Quantum chaos measures for Floquet dynamics

TL;DR

This paper analytically investigates chaos indicators like Loschmidt echo, autocorrelation, and OTOC in Floquet systems, especially the quantum kicked rotor, to understand quantum chaos transitions.

Contribution

It provides analytical expressions for chaos measures in Floquet systems and applies them to the quantum kicked rotor, including an integrable variant.

Findings

Derived explicit formulas for chaos measures in Floquet systems.

Analyzed time evolution of chaos indicators in the quantum kicked rotor.

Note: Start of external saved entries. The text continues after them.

(** * The Kiro / CodeWhisperer adapter ([src/claude/claude-kiro.js])

    A shallow embedding of the adapter's request shaper, event-stream
    parser, response builder and retry loop, with the properties of the
    specification stated over it.

    JavaScript strings are sequences of UTF-16 code units; they are modelled
    as [list N], so that [length], [substring], the regular-expression
    classes and [trim] count and classify exactly what the engine does. *)

From Stdlib Require Import NArith Lia.
From stdpp Require Import base option list gmap strings.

Presented a representation theoretic derivation for an integrable kicked rotor variant.

Abstract

Periodically kicked Floquet systems such as the kicked rotor are a paradigmatic and illustrative simple model of chaos. For non-integrable quantum dynamics there are several diagnostic measures of the presence of (or the transition to) chaotic behaviour including the Loschmidt echo, autocorrelation function and OTOC. We analytically compute these measures in terms of the eigensystem of the unitary Floquet operator of driven quantum systems. We use these expressions to determine the time variation of the measures for the quantum kicked rotor on the torus, for the integrable as well as the chaotic case. For a simpler integrable variant of the kicked rotor, we also give a representation theoretic derivation of its dynamics.